## Material supplied
----------

(** The loop of [sendReq], cut short by the fuel or not: only the served
    response can be a well-formed answer, and it is the last event. *)
Lemma sendReq_loop_unrejected (c : Cluster) (k : bytes) (req : Request)
      (fuel : nat) :
  forall (h h' : Log) (o : option (error + Response * KeyLocation)),
    sendReq_loop c fuel k req h = (o, h') ->
    exists t,
      h' = h ++ t
      /\ match o with
         | Some (inr (resp, loc)) =>
             exists t0,
               t = t0 ++ [EvSendReq req (Region loc) readTimeoutShort
                                    (inr resp)]
               /\ unrejected t0
         | _ => unrejected t
         end.
Proof.
  induction fuel as [|fuel IH]; intros h h' o.
  { intros H; inversion H; subst. exists [].
    split; [now rewrite app_nil_r|apply unrejected_nil]. }
  cbn [sendReq_loop]. step_loop.
  destruct (on_LocateKey c h k) as [err|loc].
  { intros H; inversion H; subst. eexists; split; [reflexivity|].
    auto with rej. }
  destruct (on_SendReq c _ req (Region loc) readTimeoutShort) as [err|resp].
  { intros H; inversion H; subst. rewrite app_snoc2.
    eexists; split; [reflexivity|]. auto with rej. }
  destruct (GetRegionError resp) as [err|[regionErr|]] eqn:G.
  - intros H; inversion H; subst. rewrite app_snoc2.
    eexists; split; [reflexivity|].
    apply unrejected_attempt; [congruence|apply unrejected_nil].
  - destruct (on_Backoff c _ BoRegionMiss regionErr) as [err|].
    + intros H; inversion H; subst. rewrite app_snoc3.
      eexists; split; [reflexivity|].
      apply unrejected_attempt; [congruence|auto with rej].
    + intros H. apply IH in H as (t & -> & Ht).
      rewrite app_snoc3, <- app_assoc.
      eexists; split; [reflexivity|].
      assert (unrejected
                [EvLocateKey k (inr loc);
                 EvSendReq req (Region loc) readTimeoutShort (inr resp);
                 EvBackoff BoRegionMiss regionErr None]) as H3
          by (apply unrejected_attempt; [congruence|auto with rej]).
      destruct o as [[err|[resp' loc']]|].
      * now apply (unrejected_app [_; _; _] t).
      * destruct Ht as (t0 & -> & H0).
        exists ([EvLocateKey k (inr loc);
                 EvSendReq req (Region loc) readTimeoutShort (inr resp);
                 EvBackoff BoRegionMiss regionErr None] ++ t0).
        split; [reflexivity|]. now apply unrejected_app.
      * now apply (unrejected_app [_; _; _] t).
  - intros H; inversion H; subst. rewrite app_snoc2.
    eexists; split; [reflexivity|].
    exists [EvLocateKey k (inr loc)]. split; [reflexivity|auto with rej].
Qed.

----------

## Task objective
Output the lines of the records above exactly as they appear, from the line containing "apply unrejected_attempt; [congruence|apply" through the line containing "as (t & -> & Ht).".

## The completed task
    apply unrejected_attempt; [congruence|apply unrejected_nil].
  - destruct (on_Backoff c _ BoRegionMiss regionErr) as [err|].
    + intros H; inversion H; subst. rewrite app_snoc3.
      eexists; split; [reflexivity|].
      apply unrejected_attempt; [congruence|auto with rej].
    + intros H. apply IH in H as (t & -> & Ht).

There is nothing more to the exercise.